Feeling the weight of a hundred eyes on me, I stared at the pile of dirt in my hand. It felt cold and messy in my palm. Like the entire situation, really. What was I waiting for? Hesitating wasn’t going to change the reality of my life now. It wasn’t going to bring my father back.

I knew that. I accepted it. It was much harder to accept that this moment was supposed to feel more monumental than it did. It was supposed to feel sentimental. It was supposed to be a goodbye.

With a slight shake of my head, I spilled the dirt over the casket below me. This wasn’t anything but a formality. My father’s death had just occurred, but he’d said goodbye to me years before.

I stepped away from the hole in the ground and headed directly to my mother who was waiting for me with open arms. I didn’t really want to hug it out, but it was better her than the countless strangers who felt the need to express their condolences with unwanted touches and sentiments said so often they’d become meaningless.

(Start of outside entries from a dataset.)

Definition segment_start (ph : elf64_program_header) : Z := p_vaddr ph - p_vaddr ph mod 4096.
Definition segment_end (ph : elf64_program_header) : Z := (p_vaddr ph + p_memsz ph + 4095) - (p_vaddr ph + p_memsz ph + 4095) mod 4096.
Definition program_headers (file : mem) (hd : elf64_header) : list elf64_program_header :=
  (fun k => elf64_program_header_of (slice file (Z.to_nat (e_phoff hd) + 56 * k)%nat 56)) <$> seq 0 (Z.to_nat (e_phnum hd)).
Definition elf_base (l : list elf64_program_header) : Z := foldr (fun ph b => if loadable ph then Z.min (segment_start ph) b else b) (2 ^ 64 - 1) l.
Definition elf_end (l : list elf64_program_header) : Z := foldr (fun ph t => if loadable ph then Z.max (segment_end ph) t else t) 0 l.
Definition elf_image (file : mem) (base : Z) (l : list elf64_program_header) (img : image) : image :=
  foldl (fun img ph => if loadable ph then segment_image file base ph img else img) img l.
Definition elf_writable (base : Z) (l : list elf64_program_header) (j : Z) : bool :=
  existsb (fun ph => loadable ph && writes_pages ph && touches base ph j) l.
(** A 64-bit little-endian AArch64 executable whose program headers are in the file. *)
Definition header_ok (hd : elf64_header) (file_size : Z) : bool :=
  bool_decide (take 7 (ident hd) = [0x7f; ch "E"; ch "L"; ch "F"; 2; 1; 1]) && (64 <=? file_size) &&
  (e_version hd =? 1) && (e_machine hd =? 183) && (e_type hd =? 2) && (e_ehsize hd =? 64) && (e_phentsize hd =? 56) &&
  (0 <? e_phnum hd) && (e_phoff hd + 56 * e_phnum hd <=? file_size).
Definition elf_program (file : mem) : option program :=
  let hd := elf64_header_of (take 64 file) in
  let l := program_headers file hd in
  if header_ok hd (lenZ file) && forallb (fun ph => negb (loadable ph) || segment_fits (lenZ file) ph) l &&
     existsb (fun ph => loadable ph && holds_address ph (e_entry hd)) l
  then Some (Program (elf_base l) ((elf_end l - elf_base l) / 4096) (e_entry hd) (elf_end l - elf_base l)
               (elf_image file (elf_base l) l blank_image) (elf_writable (elf_base l) l))
  else None.

Lemma ident_tests c0 c1 c2 c3 c4 c5 c6 r :
  bool_decide (take 7 (c0 :: c1 :: c2 :: c3 :: c4 :: c5 :: c6 :: r) = [0x7f; ch "E"; ch "L"; ch "F"; 2; 1; 1]) =
  (c0 =? 0x7f) && (c1 =? ch "E") && (c2 =? ch "L") && (c3 =? ch "F") && (c4 =? 2) && (c5 =? 1) && (c6 =? 1).
Proof.
  case_bool_decide as He; cbn [take] in He.
  - injection He as -> -> -> -> -> -> ->. reflexivity.
  - symmetry. rewrite !andb_false_iff, !Z.eqb_neq. cbn [take] in He.
    destruct (decide (c0 = 127)), (decide (c1 = ch "E")), (decide (c2 = ch "L")), (decide (c3 = ch "F")), (decide (c4 = 2)), (decide (c5 = 1)), (decide (c6 = 1)); subst; tauto.
Qed.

At least my father had asked for his funeral to be in the States so he could be buried next to his parents in the family plot. It made it much easier to deal with the day without having to struggle with remembering my French. The last week at his side in Paris in the hospital had been bad enough. He’d been unconscious the entire time, and yet I’d felt it was my duty to stay there, to greet visitor after visitor as they came to pay their respects. People who had known and loved him. People he’d probably known and loved too. I’d wondered with each expression of sympathy, delivered in broken English or thick French accents, if the bearer realized the irony of the delivery. It should have been me extending consolation. I didn’t know my father, not really. He certainly didn’t know me. As for love...well, it was hard to believe he’d felt much of that for me.

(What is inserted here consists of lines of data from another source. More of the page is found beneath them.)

(* ===== verification/UserRun.v ===== *)
(** Running a user program: [user_run_file] of user.c from the path to the
    entry of the program and back. The contract is [program_of], a function of
    the bytes of the file; the theorems say that the loader keeps it. *)
From S2P Require Import Prelude LibString Klog Memory BlockDevice BlockIO ListDisk TinyFS Vfs FileTable Input Task MMU UserProgram UserPages UserLoad UserElf.

(** ** The contract *)

Definition flat_program (file : mem) : option program :=
  if (0 <? lenZ file) && (lenZ file <=? 65536)
  then Some (Program 0x10000 ((lenZ file + 4095) / 4096) 0x10000 (lenZ file) (blit 0 file blank_image) (fun _ => false)) else None.
Definition is_elf (file : mem) : bool := bool_decide (take 4 file = [0x7f; ch "E"; ch "L"; ch "F"]) && (64 <=? lenZ file).
Definition program_of (file : mem) : option program := if is_elf file then elf_program file else flat_program file.

(** The page an address of the program is in. *)
Definition program_leaf (base : Z) (pages : list Z) (writable : Z -> bool) (a : Z) : option leaf :=
  p ← rd pages ((a - base) / 4096);
  Some (Leaf (p + a mod 4096) (user_page p (if writable ((a - base) / 4096) then user_data_attributes else user_code_attributes))).
Definition sync_ops (p : Z) : list mmu_op := (DcCvau <$> lines p 4096) ++ [DsbIsh] ++ (IcIvau <$> lines p 4096) ++ [DsbIsh; Isb].

Section run.
Context {X : Type} `{DiskDriver X} (plat : platform) (Hplat : plat_wf plat) (table_address : table -> Z) (Hboard : board_ok plat table_address).
Implicit Types s : machine X.

Abbreviation mmu_good s := (mmu_ok plat table_address (u_mmu s)).
Abbreviation walk_at s := (walk table_address (u_mmu s)).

I still wasn’t sure how I felt about him. Would that ever change? Probably not now.

My mother offered her own version of comfort, rocking me side to side as she embraced me. “You made it through, honey. And you looked so beautiful as you did, too.”

That’s what equaled strength in her eyes—looking on point. Being put together.

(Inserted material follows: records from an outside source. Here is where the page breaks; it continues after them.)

(** Where a queue lies in its page. *)
Record layout (q : virtqueue) : Prop := {
  ly_size : 0 < size q <= 157;
  ly_page : 0 < page q /\ page q + 4096 < 2 ^ 63;
  ly_desc : desc q = page q;
  ly_avail : avail q = page q + 16 * size q;
  ly_avail_ring : avail_ring q = avail q + 4;
  ly_used : avail_ring q + 2 * size q + 2 <= used q;
  ly_used_ring : used_ring q = used q + 4;
  ly_end : used_ring q + 8 * size q + 2 <= page q + 4096
}.

(** The rest of the state stays: only bytes of the page and cache operations. *)
Record same_queue (s s' : vio) : Prop := {
  sq_size : size (queue s') = size (queue s);
  sq_page : page (queue s') = page (queue s);
  sq_desc : desc (queue s') = desc (queue s);
  sq_avail : avail (queue s') = avail (queue s);
  sq_avail_ring : avail_ring (queue s') = avail_ring (queue s);
  sq_used : used (queue s') = used (queue s);
  sq_used_ring : used_ring (queue s') = used_ring (queue s);
  sq_mm : v_mm s' = set_ram (mem_of s') (v_mm s);
  sq_outside : forall a, ~ page (queue s) <= a < page (queue s) + 4096 -> mem_of s' a = mem_of s a
}.

Lemma same_layout s s' : same_queue s s' -> layout (queue s) -> layout (queue s').
Proof. intros [] []. split; congruence || lia. Qed.
Lemma same_queue_refl s : same_queue s s.
Proof. split; try done. by destruct s as [? []]. Qed.
Lemma same_queue_trans s s1 s2 : same_queue s s1 -> same_queue s1 s2 -> same_queue s s2.
Proof.
  intros [] []. split; try congruence.
  - rewrite sq_mm1, sq_mm0. by destruct (v_mm s).
  - intros a Ha. rewrite sq_outside1 by (rewrite sq_page0; done). by apply sq_outside0.
Qed.

Lemma sync_device_run a n u : 0 <= a -> 0 <= n -> a + n + 63 < 2 ^ 64 -> exists v, mmu_sync_for_device a n u = Ret tt (set_issued v u) [].
Proof.
  intros Ha Hn Hb. unfold mmu_sync_for_device. rewrite (bind_Ret_nil _ _ _ _ _ (sync_lines_run a n DcCivac mmu_dc_civac u (fun _ _ => eq_refl) Ha Hn Hb)). by eexists.
Qed.
Lemma sync_cpu_run a n u : 0 <= a -> 0 <= n -> a + n + 63 < 2 ^ 64 -> exists v, mmu_sync_for_cpu a n u = Ret tt (set_issued v u) [].
Proof.
  intros Ha Hn Hb. unfold mmu_sync_for_cpu. rewrite (bind_Ret_nil _ _ _ _ _ (sync_lines_run a n DcIvac mmu_dc_ivac u (fun _ _ => eq_refl) Ha Hn Hb)).
  unfold mmu_dsb_ish, mmu_isb, issue. krun. by eexists.
Qed.

Lemma page_sync_device_run s : layout (queue s) -> exists u, virtqueue_sync_page_for_device s = Ret tt (set_v_mmu u s) [].
Proof.
  intros [_ [] _ _ _ _ _ _]. unfold virtqueue_sync_page_for_device. krun. change PMM_PAGE_SIZE with 4096.
  destruct (sync_device_run (page (queue s)) 4096 (v_mmu s)) as [v Hv]; [lia|lia|lia|]. eexists. exact (zoom_Ret v_mmu set_v_mmu _ s _ _ _ Hv).
Qed.
Lemma page_sync_cpu_run s : layout (queue s) -> exists u, virtqueue_sync_page_for_cpu s = Ret tt (set_v_mmu u s) [].
Proof.
  intros [_ [] _ _ _ _ _ _]. unfold virtqueue_sync_page_for_cpu. krun. change PMM_PAGE_SIZE with 4096.
  destruct (sync_cpu_run (page (queue s)) 4096 (v_mmu s)) as [v Hv]; [lia|lia|lia|]. eexists. exact (zoom_Ret v_mmu set_v_mmu _ s _ _ _ Hv).
Qed.

(** A store inside the page. *)
Lemma poke_same n a v s : page (queue s) <= a -> a + Z.of_nat n <= page (queue s) + 4096 -> same_queue s (poke n a v s).
Proof.
  intros H1 H2. split; try done. intros x Hx. cbn. unfold st. destruct (Z.leb_spec a x), (Z.ltb_spec x (a + Z.of_nat n)); cbn [andb]; done || lia.
Qed.

(** ** The free descriptors *)

(** The list that starts at [h] and follows the [next] fields. *)
Fixpoint free_list (k : nat) (r : Z -> Z) (desc0 h : Z) : list Z :=
  match k with
  | O => []
  | S k' => h :: free_list k' r desc0 (ld 2 r (desc_next desc0 h))
  end.
Definition free (s : vio) : list Z := free_list (Z.to_nat (num_free (queue s))) (mem_of s) (desc (queue s)) (free_head (queue s)).

(** Every descriptor is free or owned, once. *)
Record descs_ok (s : vio) (owned : list Z) : Prop := {
  do_distinct : NoDup (free s ++ owned);
  do_range : forall i, i ∈ free s ++ owned -> 0 <= i < size (queue s);
  do_count : num_free (queue s) + lenZ owned = size (queue s);
  do_free : 0 <= num_free (queue s)
}.

Lemma free_list_length k r d : forall h, length (free_list k r d h) = k.
Proof. induction k as [|k IH]; intros h; [done|]. cbn. by rewrite IH. Qed.

(** Only the [next] fields of the free descriptors matter. *)
Lemma free_list_ext k r r' d : forall h, (forall i, i ∈ free_list k r d h -> ld 2 r' (desc_next d i) = ld 2 r (desc_next d i)) ->
  free_list k r' d h = free_list k r d h.
Proof.
  induction k as [|k IH]; intros h He; [done|]. cbn [free_list]. rewrite (He h) by (cbn; constructor). f_equal. apply IH. intros i Hi. apply He. cbn [free_list]. by constructor.
Qed.

(** ** The rings *)

(** The device's view of request [k], and the driver's view of element [k]. *)
Definition avail_at (s : vio) (k : Z) : Z := ld 2 (mem_of s) (avail_ring (queue s) + 2 * (k mod size (queue s))).
Definition used_at (s : vio) (k : Z) : Z * Z :=
  (ld 4 (mem_of s) (elem_id (used_ring (queue s)) (k mod size (queue s))), ld 4 (mem_of s) (elem_len (used_ring (queue s)) (k mod size (queue s)))).

(** [submitted] has every head the driver submitted; [completed] what the
    device put in the used ring, of which [popped] are taken. *)
Record rings_ok (s : vio) (submitted : list Z) (completed : list (Z * Z)) (popped : Z) : Prop := {
  ro_divides : (size (queue s) | 2 ^ 16);
  ro_avail_idx : ld 2 (mem_of s) (avail_idx (avail (queue s))) = u16 (lenZ submitted);
  ro_avail : forall k, lenZ submitted - size (queue s) <= k < lenZ submitted -> 0 <= k -> rd submitted k = Some (avail_at s k);
  ro_used_idx : ld 2 (mem_of s) (used_idx (used (queue s))) = u16 (lenZ completed);
  ro_last : last_used_idx (queue s) = u16 popped;
  ro_popped : 0 <= popped <= lenZ completed /\ lenZ completed <= popped + size (queue s);
  ro_used : forall k, popped <= k < lenZ completed -> rd completed k = Some (used_at s k)
}.

(** *** What leaves the invariants alone *)

Definition same_cursor (s s' : vio) : Prop := num_free (queue s') = num_free (queue s) /\ free_head (queue s') = free_head (queue s).
Definition table_kept (s s' : vio) : Prop := forall a, desc (queue s) <= a < desc (queue s) + 16 * size (queue s) -> mem_of s' a = mem_of s a.
Definition rings_kept (s s' : vio) : Prop :=
  last_used_idx (queue s') = last_used_idx (queue s) /\ forall a, avail (queue s) <= a < page (queue s) + 4096 -> mem_of s' a = mem_of s a.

“Thank you, Mom.” I pulled out of her arms and blinked back the moisture sticking to my eyelash. They weren’t tears. I wasn’t crying. A glance at the sky said that the dark clouds had finally burst, and it was now raining. Icy, cold November rain. Fabulous. Rain at a wedding was good luck, they said. Rain at a funeral? Appropriate was the only word I could think of for it.

A hand pressed flat against my back. Resisting the urge to shrug it off, I turned to face the latest consoler.

“You’re Elizabeth, right?” the older woman asked. Old as in my mother’s age, which wasn’t really that old since she’d had me in her early twenties, and I was only going on twenty-five. She was nearly as pretty as my mother as well. And my mother was very pretty.

“I am.” I studied her, sure that I’d seen her before. “Do I know you?”

“Eileen Sanchez. You probably don’t remember me. You were just a little girl in pigtails when I first met you. I was your father’s secretary for about a year before he moved the headquarters to Paris.”

Oh, yes. I remembered her now. Even at the age of nine, I’d found the relationship she’d had with my father seemed awfully friendly. My parents had already been divorced by then, but Eileen—Ms. Sanchez, as I’d known her—had been the first “other woman” I’d encountered. The first of many that had come into my father’s life, each of them seeming to earn more attention than me, and they were already second to his company.